Dataset entries |
□ □ □

Lemma lexer_valued code toks :
  lexer code = Ok toks → Forall (λ t, is_Some (tvalue t)) toks.
Proof. intros Hrun. eapply scanned_valued. by apply lexer_scanned. Qed.

(** *** How [lexer] ends *)

Lemma lexer_loop_raises n code pos acc e :
  lexer_loop n code pos acc = Raise e → ∃ msg, e = RuntimeError msg.
Proof.
  revert pos acc. induction n as [|n IH]; intros pos acc; cbn [lexer_loop];
    destruct (get_token code pos) as [[typ len]|]; try done.
  repeat case_decide; [apply IH| |apply IH].
  intros [= <-]. by eexists.
Qed.

Lemma lexer_outcome code :
  (∃ toks, lexer code = Ok toks) ∨ (∃ msg, lexer code = Raise (RuntimeError msg)).
Proof.
  pose proof (lexer_answers code) as Hfuel. unfold lexer in *.
  destruct (lexer_loop _ _ 0 []) as [toks|e|] eqn:Hrun;
    [by left; exists toks| |done].
  apply lexer_loop_raises in Hrun as [msg ->]. right. by exists msg.
Qed.

(** X13. [lexer] comes to an end on every text, since every match of
    the token regex consumes at least one character; it ends by
    returning the tokens or by raising its [RuntimeError] for a
    character no token starts with. *)
Theorem lexer_returns_or_raises code :
  (∃ toks, lexer code = Ok toks) ∨ (∃ msg, lexer code = Raise (RuntimeError msg)).
Proof. apply lexer_outcome. Qed.

End LexerMore.

(** ** More on the semantic analyzer *)

Module SemanticMore.
Import Semantic SemanticProps.

(** The two messages [semantic.py] can append. *)
Definition is_diagnostic (msg : string) : Prop :=
  ∃ x, msg = already_declared x ∨ msg = used_before x.

(** From [a] to [a']: no symbol is lost, and the diagnostics of [a] are
    followed by new ones, each of which is one of the two messages. *)
Definition grows (a a' : analyzer) : Prop :=
  symbols a ⊆ symbols a'
  ∧ ∃ new, errors a' = errors a ++ new ∧ Forall is_diagnostic new.

Lemma grows_refl a : grows a a.
Proof. split; [done|]. exists []. by rewrite app_nil_r. Qed.

Lemma grows_trans a1 a2 a3 : grows a1 a2 → grows a2 a3 → grows a1 a3.
Proof.
  intros [Hs1 (n1 & He1 & Hn1)] [Hs2 (n2 & He2 & Hn2)]. split; [set_solver|].
  exists (n1 ++ n2). rewrite He2, He1, app_assoc. split; [done|].
  by apply Forall_app.
Qed.
Lemma route_preamble (ls : list string) :
  forall c : ScriptGraphNode,
    fst (fst (route ls c [] [] NoBlock))
    = mkNode (node_id c) (node_type c)
        (join_content (content c) (preamble ls)).
Proof.
  induction ls as [|l ls IH]; intros c; [now destruct c|].
  cbn [route preamble]. unfold is_marker.
  destruct (String.eqb (lower (strip l)) "true:");
    [cbn [orb]; rewrite route_in_branch by discriminate; now destruct c|].
  destruct (String.eqb (lower (strip l)) "false:");
    [cbn [orb]; rewrite route_in_branch by discriminate; now destruct c|].
  destruct (String.eqb (lower (strip l)) "endif"); [now destruct c|].
  cbn [orb]. rewrite IH. reflexivity.
Qed.

Section Builder.

Context {P : Type} `{Pattern P}.
Variable node_types : list (node_type_config P).
Variable default_node_type : string.

Abbreviation parse_conditional_block :=
  (parse_conditional_block node_types default_node_type).
Abbreviation process_branch := (process_branch node_types default_node_type).
Abbreviation branch_step := (branch_step node_types default_node_type).
Abbreviation branch_nodes_of := (branch_nodes_of node_types default_node_type).

(** The condition node of a block has the next id, the type
    [if_show_variant], and as content the block's first line followed by
    the lines before the first [true:], [false:] or [endif], each after a
    line feed. *)
Theorem condition_node_content (l0 : string) (ls : list string) (k : nat) :
  exists c rest conns l_true l_false,
    parse_conditional_block (l0 :: ls) k
    = Ok (c :: rest, conns, l_true, l_false)
    /\ node_id c = fresh_id k
    /\ node_type c = "if_show_variant"
    /\ content c = join_content (strip l0) (preamble ls).
Proof.
  rewrite parse_conditional_block_closed.
  unfold conditional_result, branches.
  pose proof (route_preamble ls
                (mkNode (fresh_id k) "if_show_variant" (strip l0))) as R.
  destruct (route ls _ [] [] NoBlock) as [[c tb] fb]. cbn [fst] in R.
  destruct (ScriptGraph.process_branch _ _ tb (k + 1)) as [t k1].
  destruct (ScriptGraph.process_branch _ _ fb k1) as [f k2].
  eexists c, _, _, _, _. split; [reflexivity|]. now subst c.
Qed.

Lemma enumerate_from_app {A : Type} (xs ys : list A) (k : nat) :
  enumerate_from k (xs ++ ys)
  = enumerate_from k xs ++ enumerate_from (k + length xs) ys.
Proof.
  revert k. induction xs as [|x xs IH]; intros k; simpl.
  - now rewrite Nat.add_0_r.
  - rewrite IH. now replace (S k + length xs) with (k + S (length xs)) by lia.
Qed.

Lemma branch_fold_nodes (k : nat) (block : list string) :
  forall done : list string,
    (forall l, In l done -> String.eqb (strip l) "" = false) ->
    fold_left branch_step block (branch_nodes_of k done, k + length done)
    = (branch_nodes_of k (done ++ block),
       k + length done
       + length (List.filter (fun l => negb (String.eqb (strip l) "")) block)).
Proof.
  induction block as [|l block IH]; intros done D.
  - cbn [fold_left List.filter length]. now rewrite app_nil_r, Nat.add_0_r.
  - cbn [fold_left List.filter]. unfold ScriptGraph.branch_step at 2.
    destruct (String.eqb (strip l) "") eqn:E; cbn [negb].
    + rewrite (IH done D). f_equal. unfold GraphShape.branch_nodes_of.
      rewrite !List.filter_app. cbn [List.filter]. now rewrite E.
    + assert (List.filter (fun l => negb (String.eqb (strip l) "")) done = done)
        as Fd.
      { clear -D. induction done as [|d done IHd]; [reflexivity|].
        cbn [List.filter]. rewrite (D d) by now left. cbn [negb].
        rewrite IHd; [reflexivity|]. intros x I. apply D. now right. }
      replace (branch_nodes_of k done
               ++ [mkNode (fresh_id (k + length done))
                     (branch_line_type node_types default_node_type l) l])
        with (branch_nodes_of k (done ++ [l])).
      * replace (k + length done + 1) with (k + length (done ++ [l]))
          by (rewrite length_app; simpl; lia).
        rewrite IH.
        -- rewrite <- app_assoc. cbn [app length]. rewrite length_app.
           cbn [length]. f_equal. lia.
        -- intros x I. apply in_app_iff in I as [I|[<-|[]]]; [now apply D|exact E].
      * unfold GraphShape.branch_nodes_of.
        rewrite List.filter_app, Fd. cbn [List.filter]. rewrite E. cbn [negb].
        rewrite enumerate_from_app, map_app. reflexivity.
Qed.

(** The nodes of a branch are, in order, its lines that are not blank:
    each keeps its text, gets the next id and the name of the first rule
    that matches it (no alias is rewritten and no ignore pattern is
    consulted). *)
Theorem branch_nodes_are_nonblank_lines (block : list string) (k : nat) :
  process_branch block k
  = (branch_nodes_of k block,
     k + length (List.filter (fun l => negb (String.eqb (strip l) "")) block)).
Proof.
  unfold ScriptGraph.process_branch.
  pose proof (branch_fold_nodes k block []) as F.
  cbn [app length] in F. rewrite Nat.add_0_r in F.
  apply F. intros l [].
Qed.

End Builder.

End BlockProps.

(** ** The shape of the graph *)

Module ShapeProps.
Import Text Re Py ScriptGraph GraphShape TextFacts PyFacts ScriptGraphFacts
  BuilderInvariant BuilderEdges.

Lemma between_mono (lo hi hi' : nat) (e : edge) :
  hi <= hi' -> between lo hi e -> between lo hi' e.
Proof.
  intros L (i & j & A & B & C & D & E). exists i, j.
  repeat split; try assumption; lia.
Qed.

Lemma between_weaken (lo lo' hi : nat) (e : edge) :
  lo' <= lo -> between lo hi e -> between lo' hi e.
Proof.
  intros L (i & j & A & B & C & D & E). exists i, j.
  repeat split; try assumption; lia.
Qed.

Lemma id_index (ns : list ScriptGraphNode) (a : nat) (n : ScriptGraphNode) :
  map node_id ns = map fresh_id (seq a (length ns)) ->
  In n ns ->
  exists i, a <= i /\ i < a + length ns /\ node_id n = fresh_id i.
Proof.
  intros I In_n. apply (in_map node_id) in In_n. rewrite I in In_n.
  apply in_map_iff in In_n as (i & E & In_i). apply in_seq in In_i.
  exists i. split; [lia|]. split; [lia|now symmetry].
Qed.

Lemma chain_between (ns : list ScriptGraphNode) :
  forall a : nat,
    map node_id ns = map fresh_id (seq a (length ns)) ->
    Forall (between a (a + length ns)) (chain ns).
Proof.
  induction ns as [|x ns IH]; intros a I; [constructor|].
  destruct ns as [|y ns]; [constructor|].
  change (chain (x :: y :: ns)) with ((node_id x, node_id y) :: chain (y :: ns)).
  cbn [map length seq] in I. injection I as Ix Iy I.
  constructor.
  - exists a, (S a). cbn [fst snd length]. repeat split; try assumption; lia.
  - assert (map node_id (y :: ns) = map fresh_id (seq (S a) (length (y :: ns))))
      as I' by (cbn [map length seq]; now rewrite Iy, I).
    eapply List.Forall_impl; [|exact (IH (S a) I')].
    intros e B. apply (between_weaken (S a)); [lia|].
    eapply between_mono; [|exact B]. simpl. lia.
Qed.

Lemma branch_conns_between (c : ScriptGraphNode) (ns : list ScriptGraphNode)
  (k a : nat) :
  node_id c = fresh_id k -> k < a ->
  map node_id ns = map fresh_id (seq a (length ns)) ->
  Forall (between k (a + length ns)) (branch_conns c ns).
Proof.
  intros Ic L I. destruct ns as [|n0 ns]; [constructor|].
  unfold branch_conns. constructor.
  - cbn [map length seq] in I. injection I as I0 _.
    exists k, a. cbn [fst snd length]. repeat split; try assumption; lia.
  - eapply List.Forall_impl; [|exact (chain_between _ a I)].
    intros e B. apply (between_weaken a); [lia|exact B].
Qed.

Section Builder.

Context {P : Type} `{Pattern P}.
Variable node_types : list (node_type_config P).
Variable default_node_type : string.
Variable ignore_patterns : list P.

Abbreviation build_graph :=
  (build_graph node_types default_node_type ignore_patterns).
Abbreviation conditional_result :=
  (conditional_result node_types default_node_type).
Abbreviation branches := (branches node_types default_node_type).
Abbreviation add_line := (add_line node_types default_node_type ignore_patterns).
Abbreviation step := (step node_types default_node_type ignore_patterns).
Abbreviation steps := (steps node_types default_node_type ignore_patterns).
Abbreviation main_line_type := (main_line_type node_types default_node_type).

Lemma conditional_result_between (lines : list string) (k : nat) :
  Forall (between k (k + length (fst (fst (fst (conditional_result lines k))))))
         (snd (fst (fst (conditional_result lines k)))).
Proof.
  destruct lines as [|l0 ls]; [constructor|].
  unfold ScriptGraph.conditional_result.
  pose proof (branches_ids node_types default_node_type l0 ls k) as B.
  destruct (branches l0 ls k) as [[c t] f]. cbn [fst snd].
  cbn [map length seq] in B. injection B as Ic B.
  rewrite length_app, map_app, seq_app, map_app in B.
  apply app_inj_1 in B as [Bt Bf]; [|now rewrite !length_map, length_seq].
  apply List.Forall_app. split.
  - eapply List.Forall_impl;
      [|exact (branch_conns_between c t k (S k) Ic (Nat.lt_succ_diag_r k) Bt)].
    intros e Be. eapply between_mono; [|exact Be].
    cbn [length]. rewrite length_app. lia.
  - assert (k < S k + length t) as L by lia.
    eapply List.Forall_impl;
      [|exact (branch_conns_between c f k (S k + length t) Ic L Bf)].
    intros e Be. eapply between_mono; [|exact Be].
    cbn [length]. rewrite length_app. lia.
Qed.

Lemma add_line_forward (st : builder) (line : string) :
  well_formed st ->
  Forall (between 0 (node_id_counter st)) (connections st) ->
  Forall (between 0 (node_id_counter (add_line st line)))
         (connections (add_line st line)).
Proof.
  intros W F. pose proof W as [I _ Pv E].
  unfold ScriptGraph.add_line.
  destruct (is_ignored ignore_patterns line); [exact F|].
  cbn [connections node_id_counter node_id].
  assert (forall p, In p (nodes st) ->
                    between 0 (node_id_counter st + 1)
                      (node_id p, fresh_id (node_id_counter st))) as Edge.
  { intros p In_p. rewrite <- (wf_length st W) in I.
    destruct (id_index (nodes st) 0 p I In_p) as (i & _ & Li & Ei).
    rewrite (wf_length st W) in Li.
    exists i, (node_id_counter st). cbn [fst snd].
    repeat split; try assumption; lia. }
  assert (Forall (between 0 (node_id_counter st + 1))
            (connections st
             ++ map (fun ce => (node_id ce, fresh_id (node_id_counter st)))
                  (conditional_end_nodes st))) as Base.
  { apply List.Forall_app. split.
    - eapply List.Forall_impl; [|exact F].
      intros e. apply between_mono. lia.
    - apply List.Forall_map. eapply List.Forall_impl; [|exact E].
      intros n In_n. now apply Edge. }
  destruct (prev_node st) as [p|] eqn:Ep; [|exact Base].
  destruct (conditional_end_nodes st); [|exact Base].
  apply List.Forall_app. split; [exact Base|].
  constructor; [|constructor]. apply Edge. now apply Pv.
Qed.
Lemma loaded_registered doc w cls ty :
  registered ty
    [menuBtn_onclick (head (select doc "#headerMenu")) (head (select doc "#headerNav"));
     body_click (head (select doc "#headerMenu")) (head (select doc "#headerNav"));
     window_scroll (head (select doc ".back-to-top"))]
    (loaded doc w cls).
Proof.
  destruct (decide (ty = "click")) as [->|Hc].
  { eapply registered_mono; [|apply loaded_registered_click]. set_solver. }
  destruct (decide (ty = "scroll")) as [->|Hs].
  { eapply registered_mono; [|apply loaded_registered_scroll]. set_solver. }
  eapply registered_mono; [|by apply loaded_registered_other]. set_solver.
Qed.

(** Wider than 770, no element has a listener. *)
Lemma loaded_wide_listeners doc w cls :
  (770 < w)%Z → node_listeners (loaded doc w cls) = ∅.
Proof. intros Hw. unfold loaded. by rewrite load_wide. Qed.

(** ** Dispatching on the loaded page *)

Arguments call : simpl never.

Lemma propagate_stopped ty path h :
  stop_propagation h = true → propagate ty path h = (h, []).
Proof. intros E. destruct path; simpl; by rewrite E. Qed.

Lemma propagate_silent ty n path h :
  stop_propagation h = false → invoke ty (listeners_of h n) h = (h, []) →
  propagate ty (n :: path) h = propagate ty path h.
Proof.
  intros E Hn. simpl. rewrite E, Hn.
  by destruct (propagate ty path h) as [h2 t2].
Qed.

(** The button's handler stops the propagation first, whatever else happens. *)
Lemma call_menuBtn_onclick_stops mb nav h :
  stop_propagation (call (menuBtn_onclick mb nav) h).1 = true.
Proof.
  destruct mb as [mb|], nav as [nv|];
    unfold call, bind, stopPropagation, classList_contains, classList_add,
      classList_remove, deref, modify, get, throw, ret; simpl;
    repeat case_bool_decide; done.
Qed.

Lemma call_body_click_stop_propagation mb nav h :
  stop_propagation (call (body_click mb nav) h).1 = stop_propagation h.
Proof. by destruct mb as [mb|], nav as [nv|]. Qed.

Lemma remove_class_comm n c n' c' h :
  remove_class n c (remove_class n' c' h)
  = remove_class n' c' (remove_class n c h).
Proof.
  unfold remove_class at 1 3. rewrite !classList_remove_class.
  unfold remove_class, set_classes; simpl. f_equal.
  destruct (decide (n = n')) as [->|Hn].
  - rewrite !decide_True, !insert_insert_eq by done. f_equal. set_solver.
  - rewrite !decide_False by done. by apply insert_insert_ne.
Qed.

(** Closing a closed menu changes nothing. *)
Lemma call_body_click_idemp mb nav h :
  (call (body_click mb nav) (call (body_click mb nav) h).1).1
  = (call (body_click mb nav) h).1.
Proof.
  destruct mb as [mb|], nav as [nv|]; try done.
  - rewrite !call_body_click. cbn [fst].
    rewrite (remove_class_comm nv "nav-show" mb "active").
    by rewrite !remove_class_idemp.
  - unfold call, bind, classList_remove, deref, modify, throw; simpl.
    by rewrite remove_class_idemp.
Qed.

Section menu.
Variables (mb bd : node) (nav bt : option node).
Hypothesis mb_bd : mb ≠ bd.

Lemma menu_page_menuBtn h :
  menu_page mb bd nav bt h → listeners_of h mb = [menuBtn_listener mb nav].
Proof.
  intros [E _]. unfold listeners_of. rewrite E.
  by rewrite lookup_insert_ne, lookup_singleton_eq.
Qed.

Lemma menu_page_body h :
  menu_page mb bd nav bt h → listeners_of h bd = [body_listener (Some mb) nav].
Proof. intros [E _]. unfold listeners_of. by rewrite E, lookup_insert_eq. Qed.

Lemma menu_page_other h n :
  menu_page mb bd nav bt h → n ≠ mb → n ≠ bd → listeners_of h n = [].
Proof.
  intros [E _] ? ?. unfold listeners_of.
  by rewrite E, lookup_insert_ne, lookup_singleton_ne.
Qed.

Lemma menu_page_same_page h h' :
  same_page h h' → menu_page mb bd nav bt h → menu_page mb bd nav bt h'.
Proof. intros (_&_&_&En&Ew) [? ?]. split; congruence. Qed.

Lemma menu_page_run evs h :
  menu_page mb bd nav bt h → menu_page mb bd nav bt (run evs h).
Proof.
  intros [? ?]. destruct (run_listeners evs h) as [En Ew]. split; congruence.
Qed.

(** A click whose path meets the button before the body: the button's
    handler is the only callback called. *)
Lemma propagate_click_menuBtn pre post h :
  menu_page mb bd nav bt h → stop_propagation h = false → mb ∉ pre → bd ∉ pre →
  propagate "click" (pre ++ mb :: post) h
  = ((call (menuBtn_onclick (Some mb) nav) h).1,
     [(menuBtn_onclick (Some mb) nav, (call (menuBtn_onclick (Some mb) nav) h).2)]).
Proof.
  intros Hp Hs Hmb Hbd. induction pre as [|n pre IH].
  - simpl. rewrite Hs, (menu_page_menuBtn h Hp); simpl.
    pose proof (call_menuBtn_onclick_stops (Some mb) nav h) as Hstop.
    destruct (call (menuBtn_onclick (Some mb) nav) h) as [h1 r]; simpl in *.
    by rewrite (propagate_stopped _ _ _ Hstop).
  - apply not_elem_of_cons in Hmb as [? ?]. apply not_elem_of_cons in Hbd as [? ?].
    rewrite <- app_comm_cons, propagate_silent; auto.
    by rewrite (menu_page_other h n Hp).
Qed.
(** * Strata marketplace-ui: the bounty detail view and the mint selector

    A shallow embedding of
      - [packages/marketplace-ui/components/bounties/BountyDetail.tsx]
        ([AsyncQtyButton]; of [BountyDetail], the derived values, the
        attributes, the early returns, the validation and the action of
        the button, the mode link and the sections of the detail);
      - [packages/marketplace-ui/components/form/MintSelect.tsx]
        (the handlers of the input, the Wallet button, the keydown
        listener and the token search overlay, and the overlay's state).

    The components are React function components: one render is a pure
    function of the values its hooks return, and the handlers it builds
    are closures over those values.  A render is modelled as a function
    of a record of hook values; a handler is a function to the sequence of
    calls it makes on its collaborators (the SDK, the callbacks). *)

From Stdlib Require Import ZArith Bool List String Ascii Floats Lia.
Import ListNotations.

(** * The ECMAScript values the components compute with *)

Module JS.

Local Open Scope Z_scope.

(** A JS [number] is an IEEE-754 binary64 value: Rocq's primitive
    [float], whose operations are the same binary64 operations. *)
Definition number : Set := float.

Definition NaN : number := nan.

(** [ToBoolean] on a number: [+0], [-0] and [NaN] are falsy. *)
Definition truthy (x : number) : bool := negb (is_zero x || is_nan x).

(** [x < y] on numbers: false as soon as one side is [NaN]. *)
Definition lt (x y : number) : bool := (x <? y)%float.

(** [x > y] is [y < x] with the operands evaluated left to right. *)
Definition gt (x y : number) : bool := lt y x.

Definition neg (x : number) : number := (- x)%float.
Definition sub (x y : number) : number := (x - y)%float.

(** [ToBoolean] on a value of type [T | undefined] (or [T | null]),
    given [ToBoolean] on [T]. *)
Definition truthy_opt {T : Type} (t : T -> bool) (x : option T) : bool :=
  match x with
  | Some v => t v
  | None => false
  end.

(** [ToBoolean] on a string: only the empty string is falsy. *)
Definition truthy_string (s : string) : bool :=
  match s with
  | EmptyString => false
  | String _ _ => true
  end.

(** ** [Number(s)] on a string: ECMAScript's StringToNumber

    Strings are sequences of 8-bit code units here, so the white space
    of [StrWhiteSpaceChar] is TAB, LF, VT, FF, CR, SP and NBSP. *)

Definition is_white_space (c : ascii) : bool :=
  match N_of_ascii c with
  | 9 | 10 | 11 | 12 | 13 | 32 | 160 => true
  | _ => false
  end%N.

Fixpoint trim_start (l : list ascii) : list ascii :=
  match l with
  | c :: r => if is_white_space c then trim_start r else l
  | [] => []
  end.

Definition trim (l : list ascii) : list ascii :=
  rev (trim_start (rev (trim_start l))).

(** The value of a digit in a radix up to 16. *)
Definition digit_value (radix : Z) (c : ascii) : option Z :=
  let n := Z.of_N (N_of_ascii c) in
  let v :=
    if (48 <=? n) && (n <=? 57) then n - 48
    else if (97 <=? n) && (n <=? 102) then n - 87
    else if (65 <=? n) && (n <=? 70) then n - 55
    else radix in
  if v <? radix then Some v else None.

(** The longest prefix of digits: its value continuing from [acc], how
    many digits it has, and what follows it. *)
Fixpoint digits (radix acc : Z) (count : nat) (l : list ascii)
  : Z * nat * list ascii :=
  match l with
  | c :: r =>
      match digit_value radix c with
      | Some v => digits radix (acc * radix + v) (S count) r
      | None => (acc, count, l)
      end
  | [] => (acc, count, [])
  end.

(** A literal read as [mantissa * 10 ^ exponent], or an infinity. *)
Inductive literal : Set :=
| Lit (mantissa exponent : Z)
| LitInfinity.

(** [ExponentPart]: absent (the literal ends), or [e]/[E], an optional
    sign and at least one digit, up to the end of the literal. *)
Definition exponent_part (l : list ascii) : option Z :=
  match l with
  | [] => Some 0
  | c :: r =>
      if (Ascii.eqb c "e" || Ascii.eqb c "E")%char then
        let '(sign, r') :=
          match r with
          | s :: r' =>
              if Ascii.eqb s "-" then (-1, r')
              else if Ascii.eqb s "+" then (1, r')
              else (1, r)
          | [] => (1, r)
          end in
        match digits 10 0 0 r' with
        | (v, S _, []) => Some (sign * v)
        | _ => None
        end
      else None
  end.

(** [StrUnsignedDecimalLiteral]. *)
Definition unsigned_decimal (l : list ascii) : option literal :=
  if list_eq_dec ascii_dec l (list_ascii_of_string "Infinity")
  then Some LitInfinity
  else
    let '(ip, ni, r1) := digits 10 0 0 l in
    match r1 with
    | "."%char :: r2 =>
        let '(m, n, r3) := digits 10 ip ni r2 in
        match n with
        | O => None
        | S _ =>
            match exponent_part r3 with
            | Some e => Some (Lit m (e - Z.of_nat (n - ni)))
            | None => None
            end
        end
    | _ =>
        match ni with
        | O => None
        | S _ =>
            match exponent_part r1 with
            | Some e => Some (Lit ip e)
            | None => None
            end
        end
    end.

(** [NonDecimalIntegerLiteral]: [0x], [0o] or [0b] and digits to the end. *)
Definition non_decimal (l : list ascii) : option literal :=
  match l with
  | "0"%char :: p :: r =>
      let radix :=
        if (Ascii.eqb p "x" || Ascii.eqb p "X")%char then 16
        else if (Ascii.eqb p "o" || Ascii.eqb p "O")%char then 8
        else if (Ascii.eqb p "b" || Ascii.eqb p "B")%char then 2
        else 0 in
      if radix =? 0 then None
      else
        match digits radix 0 0 r with
        | (v, S _, []) => Some (Lit v 0)
        | _ => None
        end
  | _ => None
  end.

(** [StringNumericLiteral] after trimming: the sign and the literal.
    [None] when the string is not a numeric literal. *)
Definition StringNumericLiteral (s : string) : option (bool * literal) :=
  match trim (list_ascii_of_string s) with
  | [] => Some (false, Lit 0 0)
  | (c :: r) as l =>
      match non_decimal l with
      | Some v => Some (false, v)
      | None =>
          let '(sign, u) :=
            if Ascii.eqb c "-" then (true, r)
            else if Ascii.eqb c "+" then (false, r)
            else (false, l) in
          match unsigned_decimal u with
          | Some v => Some (sign, v)
          | None => None
          end
      end
  end.

(** The binary64 value nearest to [n / d] (ties to even), for positive
    [n] and [d]: the quotient is taken with 1200 bits more than [d] has,
    a last bit records a remainder, and the 53-bit rounding is left to
    [binary_normalize]. *)
Definition round_ratio (sign : bool) (n d : Z) : number :=
  let k := Z.log2 d + 1200 in
  let '(q, r) := Z.div_eucl (n * 2 ^ k) d in
  let q := if r =? 0 then q else Z.lor q 1 in
  SF2Prim (binary_normalize prec emax (if sign then - q else q) (- k) sign).

(** The number value of [mantissa * 10 ^ exponent].  Beyond the two
    cut-offs the value is above the largest, or below half the smallest,
    binary64 magnitude, and no power of ten is computed. *)
Definition number_of_decimal (sign : bool) (m e : Z) : number :=
  if m =? 0 then (if sign then neg_zero else zero)
  else if 400 <? e then (if sign then neg_infinity else infinity)
  else if e + Z.log2 m + 1 <? - 400 then (if sign then neg_zero else zero)
  else if 0 <=? e then round_ratio sign (m * 10 ^ e) 1
  else round_ratio sign m (10 ^ (- e)).

Definition Number (s : string) : number :=
  match StringNumericLiteral s with
  | Some (sign, Lit m e) => number_of_decimal sign m e
  | Some (sign, LitInfinity) => if sign then neg_infinity else infinity
  | None => NaN
  end.

End JS.

(** * Collaborators outside the repository *)

Module Solana.

Local Open Scope Z_scope.

(** [PublicKey] of [@solana/web3.js]: a 32-byte address. *)
Definition PublicKey : Set := list Byte.byte.

(** The base-58 rendering of a byte string (the alphabet and algorithm
    of [bs58], which [PublicKey.toBase58] applies to the key's bytes).
    The components take the rendering as a parameter; this one serves
    as an instance. *)
Definition alphabet : string :=
  "123456789ABCDEFGHJKLMNPQRSTUVWXYZabcdefghijkmnopqrstuvwxyz".

Definition big_endian (bs : list Byte.byte) : Z :=
  fold_left (fun acc b => acc * 256 + Z.of_N (Byte.to_N b)) bs 0.

Definition symbol (d : Z) : string :=
  match String.get (Z.to_nat d) alphabet with
  | Some c => String c EmptyString
  | None => EmptyString
  end.

Fixpoint base58_digits (fuel : nat) (n : Z) (acc : string) : string :=
  match fuel with
  | O => acc
  | S fuel' =>
      if n =? 0 then acc
      else base58_digits fuel' (n / 58) (symbol (n mod 58) ++ acc)
  end.

Fixpoint leading_zeros (bs : list Byte.byte) : string :=
  match bs with
  | Byte.x00 :: r => String "1" (leading_zeros r)
  | _ => EmptyString
  end.

Definition base58 (bs : list Byte.byte) : string :=
  (leading_zeros bs
   ++ base58_digits (8 * List.length bs) (big_endian bs) EmptyString)%string.

End Solana.

(** * [AsyncQtyButton] *)

Module AsyncQtyButton.

Import JS.

Section Button.

(** What the action does: the calls it makes on its collaborators. *)
Variable call : Type.

Record Props : Type := {
  action : number -> list call;
  validate : option (number -> option string);
  children : string
}.

Variable props : Props.

(** The state [qty], the text of the input. *)
Variable qty : string.

(** [validate && validate({ quantity: Number(qty) })]; [None] stands
    for [null] and for [undefined]. *)
Definition validation : option string :=
  match validate props with
  | Some v => v (Number qty)
  | None => None
  end.

(** [isDisabled={validation ? true : false}] *)
Definition isDisabled : bool :=
  if truthy_opt truthy_string validation then true else false.

(** [{validation ? validation : children}] *)
Definition label : string :=
  match validation with
  | Some msg => if truthy_string msg then msg else children props
  | None => children props
  end.

(** [action={() => action({ quantity: Number(qty) })}] *)
Definition onClick : list call := action props (Number qty).

End Button.

Arguments action {call} _ _.
Arguments validate {call} _.
Arguments children {call} _.
Arguments validation {call} _ _.
Arguments isDisabled {call} _ _.
Arguments label {call} _ _.
Arguments onClick {call} _ _.

End AsyncQtyButton.

(** * [BountyDetail] *)

Module BountyDetail.

Import JS.
Import Solana.

(** [MintInfo] of [@solana/spl-token], as far as it is read. *)
Record MintInfo : Set := {
  supply : Z;
  decimals : Z
}.

(** The token bonding record ([ITokenBonding]), as far as it is read. *)
Record TokenBonding : Set := {
  publicKey : PublicKey;
  targetMint : PublicKey;
  baseMint : PublicKey;
  reserveAuthority : option PublicKey
}.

□ □ □

Your instructions | Set down exactly the lines from the start of the records to the line with "Lemma lexer_outcome code". Include that line, and add nothing more.

Exercise solution |
Lemma lexer_valued code toks :
  lexer code = Ok toks → Forall (λ t, is_Some (tvalue t)) toks.
Proof. intros Hrun. eapply scanned_valued. by apply lexer_scanned. Qed.

(** *** How [lexer] ends *)

Lemma lexer_loop_raises n code pos acc e :
  lexer_loop n code pos acc = Raise e → ∃ msg, e = RuntimeError msg.
Proof.
  revert pos acc. induction n as [|n IH]; intros pos acc; cbn [lexer_loop];
    destruct (get_token code pos) as [[typ len]|]; try done.
  repeat case_decide; [apply IH| |apply IH].
  intros [= <-]. by eexists.
Qed.

Lemma lexer_outcome code :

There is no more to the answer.